Hacking the campaign

TechPresident’s Joshua Levy does an excellent job showing that Barack Obama’s huge numbers on YouTube are likely gamed and inflated. And this makes me wonder whether his MySpace numbers are similarly manufactured. Add this to the anonymous anti-Hillary video made by a political operative and you get a disturbing, or at least unflattering, picture of some of Obama’s supporters. Some are trying to hack his campaign for him.

No one is saying that Obama’s staff is doing this. But it could hurt him nonetheless. That anti-Hillary commercial, coming from a hidden source, smelled of a dirty trick. Somebody’s engineering lies about at least his YouTube viewership. People will wonder how much of his buzz is elusive, the effort to goose it even desperate. See Peter Hauck’s post below asking whether the honeymoon is waning. Remember, too, the unwelcome attitude many in Iowa had to the invasion by hordes of Deaniacs with accents from elsewhere. It may be easy to hack a campaign, but I doubt whether it will be effective.

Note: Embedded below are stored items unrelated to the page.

Definition sampling_steps (ir : IrRequest) : list step :=
  let s := sampling ir in
  let rejected := gpt5_sampling_params_rejected (model ir) (sp_reasoning_effort s) in
  [ unless_rejected rejected (sp_temperature s) "temperature" json_f32 (quiet tt);
    unless_rejected rejected (sp_top_p s) "top_p" json_f32 (quiet tt);
    only_note (note_fields (fields_without_slot s)) ]
  ++ encode_responses_request_fields s
  ++ [ only_note (no_slot_if (is_some (sp_mcp_servers s)) "sampling.mcp_servers");
       set_when (sp_max_tokens s) "max_output_tokens" jint (quiet tt);
       only_note (no_slot_if (negb (bool_decide (sp_stop s = []))) "sampling.stop");
       encode_tool_choice (sp_tool_choice s);
       set_when (sp_parallel_tool_calls s) "parallel_tool_calls" JBool
         (preserve "parallel_tool_calls" "responses parallel_tool_calls");
       set_when (sp_store s) "store" JBool (preserve "store" "responses store");
       set_when (sp_previous_response_id s) "previous_response_id" JStr
         (preserve "previous_response_id" "responses previous_response_id");
       only_note (no_slot_if (enabled (sp_cache s)) "sampling.cache");
       kept_text (sp_prompt_cache_key s) "prompt_cache_key";
       kept_text (sp_prompt_cache_retention s) "prompt_cache_retention";
       encode_prompt_cache_options s;
       unless_rejected rejected (sp_top_logprobs s) "top_logprobs" jint (preserve "top_logprobs" "responses top_logprobs");
       encode_moderation s;
       set_when (not_blank (sp_user s)) "user" JStr (quiet tt);
       kept_text (sp_safety_identifier s) "safety_identifier";
       set_when (if_any (sp_metadata s) (sp_metadata s)) "metadata" json_strings
         (preserve "metadata" "responses metadata");
       encode_verbosity s;
       kept_text (sp_service_tier s) "service_tier";
       set_when (sp_stream s) "stream" JBool (quiet tt);
       encode_obfuscation s;
       set_when (if_any (sp_include s) (sp_include s)) "include" (fun l => JArr (map JStr l)) (quiet tt);
       set_when (not_blank (sp_reasoning_effort s)) "reasoning" (fun effort => jobj [("effort", JStr effort)]) (quiet tt);
       encode_include_thoughts s;
       only_note (note_fields
         [ (is_some (sp_max_reasoning_tokens s), "max_reasoning_tokens");
           (is_some (sp_thinking_budget s), "thinking_budget") ]);
       only_note (drop_messages_native_thinking s);
       only_note (drop_dest_n_and_penalties s);
       only_note (drop_dest_output_modalities s);
       only_note (drop_dest_logprobs s);
       only_note (drop_dest_chat_logit_bias s);
       encode_text_format s ].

Last week in California, I was talking with some people who know about these things and they thought the Obama’s numbers were bogus but didn’t yet know how to prove it. TechPresident’s Levy shows how the number of visitors and views just don’t match up. The clearest evidence of fishiness is all this is TechPresident’s own YouTube chart, which they acknowledge looks darned suspicious:

tech president obama chart

But there’s a problem with all these numbers even if they aren’t bald-faced lies. We are so accustomed to the horse-race story in politics, the narrative media loves to push, that we are in a constant hunt for new numbers and new charts that tell that tale. Beware internet numbers, though. This is not a mass medium. It is a mass of niches. And even the biggest numbers are necessarily small. It’s the sum of all those small numbers that is huge. In other words, this is not a medium of winners and losers but of coalitions. Last week, amidst the Hillary 1984 commercial kefuffle, a half-dozen reporters called me working on the exact same story (which indicates a problem with reporting, but that’s a subject for another blog), and one of them asked whether the number of negative Hillary videos on YouTube indicated a loss of momentum for her (Mo is their favorite angle in the horse-race story). I laughed, which was more polite than scoffing with scorn. One person can make 10 anti-anybody videos. A hundred can make a thousand. And all that indicates is the thinking of 100 people, not the mood and mo of the nation. The numbers of views is similarly misleading, if you let them be: I watched the Hillary commercial because it was entertaining and being talked about, not because I agreed with it. No, the press hates this, but there’s only one number that matters — the election-day tally, of course — and that’s the one scoop they can’t have; it’s ours. So whether they’re gamed or not, view all these internet tallies with suspicion. They are for entertainment only, no wagering or governing with them allowed.